Anche se non si può vincere il male, non per questo si è autorizzati a demordere e arrendersi, si deve procedere oltre ogni fallimento, senza speranza ma senza paura. Il finale è esplosivamente dantesco e palesemente in linea con il culto manicheo: “L'unica storia che esiste da sempre la lotta della luce contro le tenebre. Sembra che l'oscurità stia avendo la meglio. Ma prima c'era solo l'oscurità”.
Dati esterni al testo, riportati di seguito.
(** * replacer: recursive search-and-replace over a directory tree

    A shallow embedding of the Go program [replacer] (package [main]) and
    of the parts of the Go standard library it calls, followed by the
    properties of the walker and of the two file rewriters.

    Two revisions of the program are embedded:
    - [MainGo]  : [src/main.go], where [walk] recurses on itself from the
                  callback of [filepath.Walk];
    - [Part000] : [src/unnamed/part_000], where [walk] wraps [walkDir].
    The two rewriters [replaceInFile] and [replaceInLargeFile] have the
    same body in both revisions (part_000 only adds a deferred
    [input.Close()]), so they are embedded once. *)

From Stdlib Require Import ZArith Ascii String Lia.
From stdpp Require Import base list strings gmap stringmap.

Local Open Scope Z_scope.

(** ** Bytes and Go strings

    A Go [string] is an immutable sequence of bytes.  It is embedded as a
    list of 8-bit characters; [B] turns a literal into such a list. *)

Abbreviation byte := ascii.
Abbreviation gostring := (list ascii).

Definition B (s : string) : gostring := list_ascii_of_string s.

Definition byte_val (c : byte) : Z := Z.of_N (N_of_ascii c).

(** The bytes ['\n'] and ['\r']. *)
Definition newline : byte := "010"%char.
Definition carriage_return : byte := "013"%char.

(** [len(s)] as a Go [int]. *)
Definition len (s : gostring) : Z := Z.of_nat (length s).

(** [s[i:j]] and [s[i:]] for in-range indices. *)
Definition slice (s : gostring) (i j : Z) : gostring :=
  take (Z.to_nat (j - i)) (drop (Z.to_nat i) s).

Definition slice_from (s : gostring) (i : Z) : gostring :=
  drop (Z.to_nat i) s.

(** ** Package unicode/utf8 *)
Module utf8.

Definition RuneSelf : Z := 0x80.
Definition locb : Z := 0x80.
Definition hicb : Z := 0xBF.

(** Entries of the table [first]: the low three bits are the length of
    the encoding, the high four bits index [acceptRanges]. *)
Definition xx : Z := 0xF1.
Definition as_ : Z := 0xF0.
Definition s1 : Z := 0x02.
Definition s2 : Z := 0x13.
Definition s3 : Z := 0x03.
Definition s4 : Z := 0x23.
Definition s5 : Z := 0x34.
Definition s6 : Z := 0x04.
Definition s7 : Z := 0x44.

(** The 256-entry table [first], row by row. *)
Definition first (c : Z) : Z :=
  if c <? 0x80 then as_          (* 0x00-0x7F *)
  else if c <? 0xC2 then xx      (* 0x80-0xBF, 0xC0-0xC1 *)
  else if c <? 0xE0 then s1      (* 0xC2-0xDF *)
  else if c =? 0xE0 then s2
  else if c <? 0xED then s3      (* 0xE1-0xEC *)
  else if c =? 0xED then s4
  else if c <? 0xF0 then s3      (* 0xEE-0xEF *)
  else if c =? 0xF0 then s5
  else if c <? 0xF4 then s6      (* 0xF1-0xF3 *)
  else if c =? 0xF4 then s7
  else xx.                       (* 0xF5-0xFF *)

(** [acceptRanges], as a pair (lo, hi). *)
Definition acceptRanges (i : Z) : Z * Z :=
  if i =? 0 then (locb, hicb)
  else if i =? 1 then (0xA0, hicb)
  else if i =? 2 then (locb, 0x9F)
  else if i =? 3 then (0x90, hicb)
  else if i =? 4 then (locb, 0x8F)
  else (0, 0).

(** The width returned by [DecodeRuneInString] (its second result). *)
Definition DecodeRuneInString_width (s : gostring) : Z :=
  match s with
  | [] => 0
  | c0 :: t =>
    let x := first (byte_val c0) in
    if as_ <=? x then 1
    else
      let sz := Z.land x 7 in
      let accept := acceptRanges (Z.shiftr x 4) in
      if len s <? sz then 1
      else match t with
      | [] => 1
      | c1 :: t1 =>
        if (byte_val c1 <? fst accept) || (snd accept <? byte_val c1) then 1
        else if sz <=? 2 then 2
        else match t1 with
        | [] => 1
        | c2 :: t2 =>
          if (byte_val c2 <? locb) || (hicb <? byte_val c2) then 1
          else if sz <=? 3 then 3
          else match t2 with
          | [] => 1
          | c3 :: _ =>
            if (byte_val c3 <? locb) || (hicb <? byte_val c3) then 1
            else 4
          end
        end
      end
  end.

(** One step of the loop of [RuneCountInString]: the amount added to
    the index [i] when the remaining input [s[i:]] is [r]. *)
Definition RuneCount_step (r : gostring) : Z :=
  match r with
  | [] => 0
  | c :: t =>
    if byte_val c <? RuneSelf then 1
    else
      let x := first (byte_val c) in
      if x =? xx then 1
      else
        let size := Z.land x 7 in
        if len r <? size then 1
        else
          let accept := acceptRanges (Z.shiftr x 4) in
          match t with
          | [] => 1
          | c1 :: t1 =>
            if (byte_val c1 <? fst accept) || (snd accept <? byte_val c1) then 1
            else if size =? 2 then size
            else match t1 with
            | [] => 1
            | c2 :: t2 =>
              if (byte_val c2 <? locb) || (hicb <? byte_val c2) then 1
              else if size =? 3 then size
              else match t2 with
              | [] => 1
              | c3 :: _ =>
                if (byte_val c3 <? locb) || (hicb <? byte_val c3) then 1
                else size
              end
            end
          end
  end.

(** [for i := 0; i < ns; n++ { ... i += size }]: the loop runs on the
    remaining input; [fuel] bounds the iterations (each consumes at
    least one byte, so [length s] is enough). *)
Fixpoint RuneCount_loop (fuel : nat) (r : gostring) (n : Z) : Z :=
  match fuel with
  | O => n
  | S f =>
    match r with
    | [] => n
    | _ => RuneCount_loop f (slice_from r (RuneCount_step r)) (n + 1)
    end
  end.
[1] La storia si snoda su due livelli diegetico-cronologici, il 1995 e 2012: due agenti della Polizia di Stato della Louisiana interrogano separatamente i due ex detective Martin Hart e Rustin Cohle, chiedendo ad ognuno informazioni sull'altro e sul caso del brutale omicidio di Dora Lange che, anni prima, li aveva resi noti. Rustin capisce che i due agenti stanno cercando dei collegamenti tra il caso della Lange del '95 e uno ancora in corso, il caso di una ragazza trovata nel lago Charles. Il 3 Gennaio 1995, il cadavere della Lange veniva rinvenuto sotto un albero solitario, in una piantagione sperduta. Tutti gli indizi evidenziano un macabro rituale: i segni sulla schiena, le corna di cervo sistemate come una corona sulla testa della vittima, la posizione della donna, inginocchiata e legata come stesse pregando davanti all'albero. Per i due poliziotti sarà l’occasione per riparare i conti col passato. La trama breve è tratta da Wikipedia.
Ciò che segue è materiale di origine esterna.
(** * Chess Variant 64: the game controller and its rule engine

    A shallow embedding of the two versions of the game screen
    ([src/app/index.tsx], without a removal budget, and
    [src/unnamed/part_000], with a removal budget and a turn clock), of the
    callback of the clock component ([src/unnamed/part_001]), and of the rule
    engine the screens import from [@/utils/chessLogic]. *)

From stdpp Require Import base list strings gmap pretty.
From Stdlib Require Import ZArith Lia Ascii.

Open Scope Z_scope.

(** ** Data model ([@/types/chess]) *)

Inductive Player := white | black.

Inductive PieceType := king | queen | rook | bishop | knight | pawn.

Record Piece := mkPiece { type : PieceType; color : Player }.

Global Instance Player_eq_dec : EqDecision Player.
Proof. solve_decision. Defined.

Global Instance PieceType_eq_dec : EqDecision PieceType.
Proof. solve_decision. Defined.

Global Instance Piece_eq_dec : EqDecision Piece.
Proof. solve_decision. Defined.

(** [p === 'white' ? 'black' : 'white'] *)
Definition otherPlayer (p : Player) : Player :=
  match p with white => black | black => white end.

(** A position is the array [[row, col]]. *)
Definition Position : Type := Z * Z.

(** [board[row][col]] is a piece or [null]. *)
Definition Board : Type := list (list (option Piece)).

(** An object with one entry per player, [{ white: a, black: b }]. *)
Record PerPlayer (A : Type) := mkPerPlayer { forWhite : A; forBlack : A }.
Arguments mkPerPlayer {A} _ _.
Arguments forWhite {A} _.
Arguments forBlack {A} _.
[2] Scrive Guénon in L’esoterismo di Dante riprendendo da Aroux “L’inferno rappresenta il mondo profano, il Purgatorio comporta le prove iniziatiche, e il Cielo è la residenza dei perfetti”. Infatti secondo Guénon “l’epopea di Dante è giovannita e gnostica”.

[3] Lo scrisse Schiller, “La natura è vita che dorme” mentre l’uomo con la sua coscienza è “sveglio”: ha mangiato la mela, ha assaggiato il frutto dell’arbitrio.

[4] Ancora Cioran, il saggio è del 1969.

[5] Secondo il filosofo norvegese ci sono quattro strategie per non impazzire di fronte al trauma della coscienza: isolamento, ancoraggio, distrazione e sublimazione.

[6] Artur Schopenhauer, O si pensa o si crede, Rizzoli, 2011

[7] Lo scrive il filosofo norvegese Zapffe.

[8] L’autocoscienza è scissione, sdoppiamento, disgregazione, inevitabilmente schizofrenia: “Il Tragico” di F. Hölderlin, che visse diversi anni in stato di pazzia fino alla morte.

[9] Rust avrebbe avuto gli stessi pensieri se non avesse perso la figlia? Ci si chiede quindi se queste teorie non siano un meccanismo di difesa dal lutto, perché anche lui è prigioniero delle emozioni e degli attaccamenti.

[10] La visione negata (Il nastro bianco) Il cinema di Michael Haneke, Fabrizio Fogliato, Falsopiano 2008.

[11] Si legga per questo il capitolo dedicato alla morte di Omero raccontata da Aristotele e ripresa da G. Colli in “La nascita della Filosofia”, Adelphi, 1975.